Giardia is a micro-organism that causes a disease called giardiasis in humans. Giardiasis is one of several diseases that might be lumped together under the term gastroenteritis.
Giardia causes a form of gastroenteritis. Chronic cases are much more common and are characterized by brief periods of diarrhea with occasional constipation between attacks. It is normally accompanied by wind of an unpleasant odor, and many include gastric cramps, nausea, weight loss and fatigue.
There is also a general feeling of not being well. In more acute cases the symptoms may include nausea, vomiting, chills, headache, belching and general weakness. In acute cases it can be quite debilitating and require medical attention.
The disease is caused by a protozoan organism, Giardia intestinalis (also known as Giardia lamblia, or Giardia duodenalis). It would take about 1000 of the oval-shaped organisms to cover a distance of a centimeter if they were laid end to end.

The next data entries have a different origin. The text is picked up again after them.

Lemma pq_send_inv pkt when q :
  pq_inv q -> pq_curTick q < MaxTick -> may_send pkt when (length (transmitList q)) q ->
  exists q', schedSendTiming pkt when q = Ok (tt, q') /\ pq_inv q'.
Proof.
  intros [H0 Hd Ho Hl] Hn Hs.
  destruct (schedSendTiming_run pkt when (pq_sent q) q) as (q' & Hr & Hf & _ & Hw & Hc & _ & Hse & _ & _ & Ha & _);
    [|done|].
  { split; [lia|done|done|]. destruct (waitingOnRetry q) eqn:E; [done|]. intros t Ht.
    unfold pq_live in Hl. rewrite E, Ht in Hl. destruct (transmitList q); [done|]. naive_solver. }
  exists q'. split; [done|]. destruct Hf as [Hn' Hd' Ho' Hl']. split; [lia|done|by rewrite Hse|].
  destruct (waitingOnRetry q') eqn:E; [done|]. unfold pq_live. rewrite E.
  assert (armed q') as Har.
  { apply Ha; [congruence|]. unfold armed, pq_live in *. rewrite <- Hw in Hl. destruct (transmitList q); [done|].
    destruct Hl as (t & -> & _). by eexists. }
  unfold armed in Har. destruct (transmitList q') as [|d l] eqn:Hq.
  - destruct (send_pending q') as [t|]; [|done]. by destruct (Hl' t eq_refl).
  - destruct Har as [t Ht]; [done|]. exists t. split; [done|]. destruct (Hl' t Ht). lia.
Qed.

Lemma pq_step_inv i q : pq_inv q -> pq_allowed i q -> exists q', pq_step i q = Ok (tt, q') /\ pq_inv q'.
Proof.
  intros Hi Ha. destruct i as [pkt when|accept reent|accept reent|t]; simpl in *.
  - destruct Ha. by apply pq_send_inv.
  - destruct Ha as (t & Ht & Hlt & Hm). pose proof Hi as [H0 Hd Ho Hl]. unfold send_pending in Ht. rewrite Ht.
    set (q1 := set_pq_sched _ q) in *. unfold pq_live in Hl. destruct (waitingOnRetry q) eqn:Hw.
    { destruct Hl as [Hl _]. unfold send_pending in Hl. congruence. }
    destruct (transmitList q) as [|d l] eqn:Hq; [unfold send_pending in Hl; congruence|].
    destruct Hl as (t' & Ht' & H1 & H2). unfold send_pending in Ht'. simplify_eq.
    unfold processSendEvent. rewrite bind_gets, bind_assert by (simpl; by rewrite Hw).
    destruct (sendDeferredPacket_run accept reent q1) as (q' & Hr & Hi' & _); [|done|by exists q'].
    subst q1. split; simpl; try done; [unfold pq_curTick; simpl; lia|by rewrite Hq|by rewrite Hq| |by rewrite Hq].
    unfold send_pending; simpl. by rewrite lookup_delete_eq.
  - destruct Ha as (Hw & Hn & Hm). pose proof Hi as [H0 Hd Ho Hl]. unfold pq_live in Hl. rewrite Hw in Hl.
    destruct Hl as [Hp Hh]. unfold retry. rewrite bind_gets, bind_assert by done. rewrite bind_modify.
    destruct (sendDeferredPacket_run accept reent (set_waitingOnRetry false q)) as (q' & Hr & Hi' & _);
      [by split|done|by exists q'].
  - destruct Ha as [H1 H2]. pose proof Hi as [H0 Hd Ho Hl]. rewrite (proj2 (Z.leb_le _ _)) by done.
    rewrite bool_decide_eq_true_2.
    2:{ intros [] t' Ht'. by apply H2. }
    eexists. split; [reflexivity|]. split; simpl; try done; [unfold pq_curTick; simpl; lia|].
    unfold pq_live in *. simpl. destruct (waitingOnRetry q).
    + destruct Hl as [? Hh]. split; [done|]. destruct (transmitList q); [done|]. unfold pq_curTick in *; simpl; lia.
    + destruct (transmitList q); [done|]. destruct Hl as (t' & Ht' & ? & ?). exists t'.
      split; [done|]. split; [done|]. by apply H2.
Qed.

Giardia has two stages to its life cycle. Outside the body it is spread in the form of a cyst that has a tough wall to protect it. Once swallowed it passes safely through the acid stomach, and after it enters the alkaline intestine, it changes into its trophozoite phase.

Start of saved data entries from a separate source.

(* ===== verification/SimpleMem.v ===== *)
(** * The simple memory (mem/simple_mem.hh, mem/simple_mem.cc)

    A memory with a fixed latency, an optional random part and a bandwidth
    limit: it is busy for a time that depends on the size of the request, and
    holds its responses until their time.  The busy time of a request is the
    product of its size and a [double]; it is a field of the model, a function
    of the size.  The random part of the latency and what the other side of the
    port does are arguments. *)

From S2P Require Import Prelude EventSched Drain Packet Request PacketData AbstractMem PacketQueue.

Inductive sm_event := SmRelease | SmDequeue.
#[global] Instance sm_event_eq_dec : EqDecision sm_event.
Proof. solve_decision. Defined.
#[global] Instance sm_event_countable : Countable sm_event.
Proof.
  refine (inj_countable' (fun e => match e with SmRelease => true | SmDequeue => false end)
    (fun b => if b then SmRelease else SmDequeue) _). by intros [].
Defined.

Record SimpleMemory := mkSM {
  sm_mem : AbstractMemory;
  sm_latency : Z; sm_latency_var : Z;
  sm_duration : Z -> Z;                (* ticks to receive this many bytes *)
  sm_queue : list DeferredPacket;      (* packetQueue *)
  sm_busy : bool; sm_retryReq : bool; sm_retryResp : bool;
  sm_pendingDelete : option Pkt;
  sm_drainState : DrainState;
  sm_sched : Sched sm_event;
  sm_responses : list (Z * Pkt * DeferredPacket);
    (* responses made, in order, with the tick and the request as it arrived *)
  sm_sent : list (Z * DeferredPacket)  (* responses taken, with the tick *)
}.
Abbreviation SM := (M SimpleMemory).

Definition set_sm_mem (m : AbstractMemory) (x : SimpleMemory) : SimpleMemory :=
  mkSM m (sm_latency x) (sm_latency_var x) (sm_duration x) (sm_queue x) (sm_busy x) (sm_retryReq x)
    (sm_retryResp x) (sm_pendingDelete x) (sm_drainState x) (sm_sched x) (sm_responses x) (sm_sent x).
Definition set_sm_queue (q : list DeferredPacket) (x : SimpleMemory) : SimpleMemory :=
  mkSM (sm_mem x) (sm_latency x) (sm_latency_var x) (sm_duration x) q (sm_busy x) (sm_retryReq x)
    (sm_retryResp x) (sm_pendingDelete x) (sm_drainState x) (sm_sched x) (sm_responses x) (sm_sent x).
Definition set_sm_flags (busy rreq rresp : bool) (x : SimpleMemory) : SimpleMemory :=
  mkSM (sm_mem x) (sm_latency x) (sm_latency_var x) (sm_duration x) (sm_queue x) busy rreq rresp
    (sm_pendingDelete x) (sm_drainState x) (sm_sched x) (sm_responses x) (sm_sent x).
Definition set_sm_pendingDelete (p : option Pkt) (x : SimpleMemory) : SimpleMemory :=
  mkSM (sm_mem x) (sm_latency x) (sm_latency_var x) (sm_duration x) (sm_queue x) (sm_busy x) (sm_retryReq x)
    (sm_retryResp x) p (sm_drainState x) (sm_sched x) (sm_responses x) (sm_sent x).
Definition set_sm_drainState (d : DrainState) (x : SimpleMemory) : SimpleMemory :=
  mkSM (sm_mem x) (sm_latency x) (sm_latency_var x) (sm_duration x) (sm_queue x) (sm_busy x) (sm_retryReq x)
    (sm_retryResp x) (sm_pendingDelete x) d (sm_sched x) (sm_responses x) (sm_sent x).
Definition set_sm_sched (s : Sched sm_event) (x : SimpleMemory) : SimpleMemory :=
  mkSM (sm_mem x) (sm_latency x) (sm_latency_var x) (sm_duration x) (sm_queue x) (sm_busy x) (sm_retryReq x)
    (sm_retryResp x) (sm_pendingDelete x) (sm_drainState x) s (sm_responses x) (sm_sent x).
Definition add_response (d : Z * Pkt * DeferredPacket) (x : SimpleMemory) : SimpleMemory :=
  mkSM (sm_mem x) (sm_latency x) (sm_latency_var x) (sm_duration x) (sm_queue x) (sm_busy x) (sm_retryReq x)
    (sm_retryResp x) (sm_pendingDelete x) (sm_drainState x) (sm_sched x) (sm_responses x ++ [d]) (sm_sent x).
Definition add_sent (t : Z) (d : DeferredPacket) (x : SimpleMemory) : SimpleMemory :=
  mkSM (sm_mem x) (sm_latency x) (sm_latency_var x) (sm_duration x) (sm_queue x) (sm_busy x) (sm_retryReq x)
    (sm_retryResp x) (sm_pendingDelete x) (sm_drainState x) (sm_sched x) (sm_responses x) (sm_sent x ++ [(t, d)]).

Definition sm_curTick (x : SimpleMemory) : Z := s_now (sm_sched x).
Definition sm_on_sched (m : M (Sched sm_event) unit) : SM unit := fun x =>
  match m (sm_sched x) with Ok (_, s) => Ok (tt, set_sm_sched s x) | Err e => Err e end.
Definition on_mem {R} (m : M AbstractMemory R) : SM R := fun x =>
  match m (sm_mem x) with Ok (r, y) => Ok (r, set_sm_mem y x) | Err e => Err e end.

Definition new_SimpleMemory (mem : AbstractMemory) (lat var : Z) (duration : Z -> Z) (now : Z) : SimpleMemory :=
  mkSM mem lat var duration [] false false false None Running (mkSched now ∅) [] [].

(** [getLatency]: [rnd] is the number drawn. *)
Definition sm_getLatency (rnd : Z) (x : SimpleMemory) : Z :=
  u64 (sm_latency x + if sm_latency_var x =? 0 then 0 else rnd).

Definition sm_recvAtomic (pkt : Pkt) (rnd : Z) : SM (Z * Pkt) :=
  panic_if (cacheResponding pkt) "Should not see packets where cache is responding";;
  pkt' ← on_mem (mem_access pkt);
  lat ← gets (sm_getLatency rnd);
  mret (lat, pkt').
Definition sm_recvAtomicBackdoor (pkt : Pkt) (rnd : Z) : SM (Z * Pkt * bool) :=
  '(lat, pkt') ← sm_recvAtomic pkt rnd;
  b ← gets (fun x => am_backdoor (sm_mem x));
  mret (lat, pkt', b).

(** [recvFunctional]: the memory, then the responses in flight. *)
Definition sm_recvFunctional (pkt : Pkt) : SM Pkt :=
  pkt' ← on_mem (functionalAccess pkt);
  q ← gets sm_queue;
  '(_, pkt'', q') ← lift (satisfy_in q pkt');
  modify (set_sm_queue q');;
  mret pkt''.

(** The insertion from the end, on the reversed queue: the search stops at the
    first packet of the queue, behind which the new one goes at the earliest.
    On an empty list the source decrements [end()]; a circular list arrives at
    [begin()], dereferences nothing and inserts the only element. *)
Fixpoint place_resp (d : DeferredPacket) (rl : list DeferredPacket) : res (list DeferredPacket) :=
  match rl with
  | [] => mret [d]
  | x :: rl' =>
      m ← (if negb (bool_decide (rl' = [])) && (dp_tick d <? dp_tick x)
           then b ← matchAddr (dp_pkt x) (dp_pkt d); mret (negb b) else mret false);
      if m : bool then l ← place_resp d rl'; mret (x :: l) else mret (d :: x :: rl')
  end.

(** [recvTimingReq]: [rnd1] is drawn by [recvAtomic] and not used, [rnd2] by
    the response. *)
Definition sm_recvTimingReq (pkt : Pkt) (rnd1 rnd2 : Z) : SM bool :=
  panic_if (cacheResponding pkt) "Should not see packets where cache is responding";;
  panic_if (negb (isRead (p_cmd pkt) || isWrite (p_cmd pkt)))
    "Should only see read and writes at memory controller";;
  rr ← gets sm_retryReq; busy ← gets sm_busy;
  if rr : bool then mret false
  else if busy : bool then
    modify (fun x => set_sm_flags (sm_busy x) true (sm_retryResp x) x);; mret false
  else
    let receive_delay := u32 (p_headerDelay pkt + p_payloadDelay pkt) in
    let pkt1 := set_p_payloadDelay 0 (set_p_headerDelay 0 pkt) in
    sz ← lift (getSize pkt1);
    duration ← gets (fun x => sm_duration x sz);
    now ← gets sm_curTick;
    when_ (negb (duration =? 0))
      (sm_on_sched (s_schedule SmRelease (u64 (now + duration)));;
       modify (fun x => set_sm_flags true (sm_retryReq x) (sm_retryResp x) x));;
    let needs := needsResponse (p_cmd pkt1) in
    '(_, pkt2) ← sm_recvAtomic pkt1 rnd1;
    (if needs : bool then
       assert_ (isResponse (p_cmd pkt2)) "pkt->isResponse()";;
       lat ← gets (sm_getLatency rnd2);
       let d := mkDP (u64 (now + receive_delay + lat)) pkt2 in
       q ← gets sm_queue;
       rl ← lift (place_resp d (rev q));
       modify (set_sm_queue (rev rl));;
       modify (add_response (now, pkt, d));;
       rresp ← gets sm_retryResp;
       sch ← gets (fun x => s_scheduled SmDequeue (sm_sched x));
       back ← gets (fun x => last (sm_queue x));
       match back with
       | Some b => when_ (negb rresp && negb sch) (sm_on_sched (s_schedule SmDequeue (dp_tick b)))
       | None => throw (EUndefined "back() of an empty list")
       end
     else modify (set_sm_pendingDelete (Some pkt2)));;
    mret true.

(** A peer sends requests with the numbers drawn for them. *)
Definition sm_requests (l : list (Pkt * Z * Z)) : SM unit :=
  forM_ l (fun p => sm_recvTimingReq p.1.1 p.1.2 p.2;; mret tt).

Definition sm_release (peer : list (Pkt * Z * Z)) : SM unit :=
  b ← gets sm_busy;
  assert_ b "isBusy";;
  modify (fun x => set_sm_flags false (sm_retryReq x) (sm_retryResp x) x);;
  r ← gets sm_retryReq;
  when_ r (modify (fun x => set_sm_flags (sm_busy x) false (sm_retryResp x) x);; sm_requests peer).

Definition sm_signalDrainDone : SM unit :=
  modify (fun x => if decide (sm_drainState x = Draining) then set_sm_drainState Drained x else x).

Definition sm_dequeue (accept : bool) (reent : list (Pkt * Z * Z)) : SM unit :=
  q ← gets sm_queue;
  match q with
  | [] => throw (EAssert "!packetQueue.empty()")
  | d :: _ =>
      sm_requests reent;;
      now ← gets sm_curTick;
      when_ accept (modify (add_sent now d));;
      modify (fun x => set_sm_flags (sm_busy x) (sm_retryReq x) (negb accept) x);;
      when_ accept
        (modify (fun x => set_sm_queue (tail (sm_queue x)) x);;
         q' ← gets sm_queue;
         match q' with
         | d' :: _ => sm_on_sched (s_reschedule SmDequeue (Z.max (dp_tick d') now) true)
         | [] =>
             ds ← gets sm_drainState;
             when_ (bool_decide (ds = Draining)) sm_signalDrainDone
         end)
  end.

Definition sm_recvRespRetry (accept : bool) (reent : list (Pkt * Z * Z)) : SM unit :=
  rr ← gets sm_retryResp;
  assert_ rr "retryResp";;
  sm_dequeue accept reent.

Definition sm_drain (x : SimpleMemory) : DrainState :=
  match sm_queue x with [] => Drained | _ => Draining end.

(** ** Steps of the system around one memory *)

Inductive sm_input :=
  | SReq (pkt : Pkt) (rnd1 rnd2 : Z)
  | SRelease (peer : list (Pkt * Z * Z))
  | SDequeue (accept : bool) (reent : list (Pkt * Z * Z))
  | SRespRetry (accept : bool) (reent : list (Pkt * Z * Z))
  | STime (t : Z).

(** The event [e], due at [t], fires. *)
Definition sm_fire (e : sm_event) (h : SM unit) : SM unit := fun x =>
  match s_pending (sm_sched x) !! e with
  | Some t =>
      if bool_decide (map_Forall (fun _ t' => t <= t') (s_pending (sm_sched x)))
      then h (set_sm_sched (s_service e t (sm_sched x)) x)
      else Err (EUndefined "not the next event")
  | None => Err (EUndefined "not scheduled")
  end.

Definition sm_step (i : sm_input) : SM unit :=
  match i with
  | SReq pkt r1 r2 => sm_recvTimingReq pkt r1 r2;; mret tt
  | SRelease peer => sm_fire SmRelease (sm_release peer)
  | SDequeue a r => sm_fire SmDequeue (sm_dequeue a r)
  | SRespRetry a r => sm_recvRespRetry a r
  | STime t => fun x =>
      if (sm_curTick x <=? t) && bool_decide (map_Forall (fun _ t' => t <= t') (s_pending (sm_sched x)))
      then Ok (tt, set_sm_sched (mkSched t (s_pending (sm_sched x))) x)
      else Err (EUndefined "time may not pass a pending event")
  end.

This form can move around in the small intestine by the beating of hair like projections from the cell. It can also attach to the gut wall, and appears to feed on the gut wall rather than from the food passing by in the intestine.
It causes irritation to the small intestine which causes the symptoms. When the infection is severe this irritation creates problems with the absorption of food across the small intestine wall. In young children this interference can lead to weight loss and general illness.
The organism forms cysts again as it moves out of the body in the feces. Some trophozoites may escape with feces but they don’t live long, and do not reinfect people since they cannot survive in the acid stomach.
Many people carry this parasite in their gut and do not show any symptoms. Various studies have suggested that between 5 and 25 percent of the population carry Giardia, and excrete cysts, although they do not show the symptoms. It also appears the parasite can live in cats, dogs, horses, sheep and cattle, and these may well be a source of infection.
About one-third of the diagnoses are done on small children (toddlers between 1 and 7). The next biggest group are women in the 20- to 30-year age group. This strongly suggests a disease transmitted among toddlers at preschools by the fecal-oral route. Their mothers dealing with diapers also have a good chance of getting infected. The cysts are very infective.
This disease is prevalent in conditions where poor hygiene is common. Young children and people living with inadequate water supply are at risk. In a study, 46 percent of toddlers (1 to 2 years old) carried the parasite, and 21 percent of toddlers (2 to 3 years old).
The studies all point to personal hygiene as the way to stop the spread of this parasite. Washing hands after using the toilet is the key to this disease, like many other causes of diarrhea. Treatment of Giardia infection (giardiasis) is a one day course of antibiotics and the sufferer is usually better within a week or 10 days.
NOTE: It is important to discuss treatment options with a healthcare provider.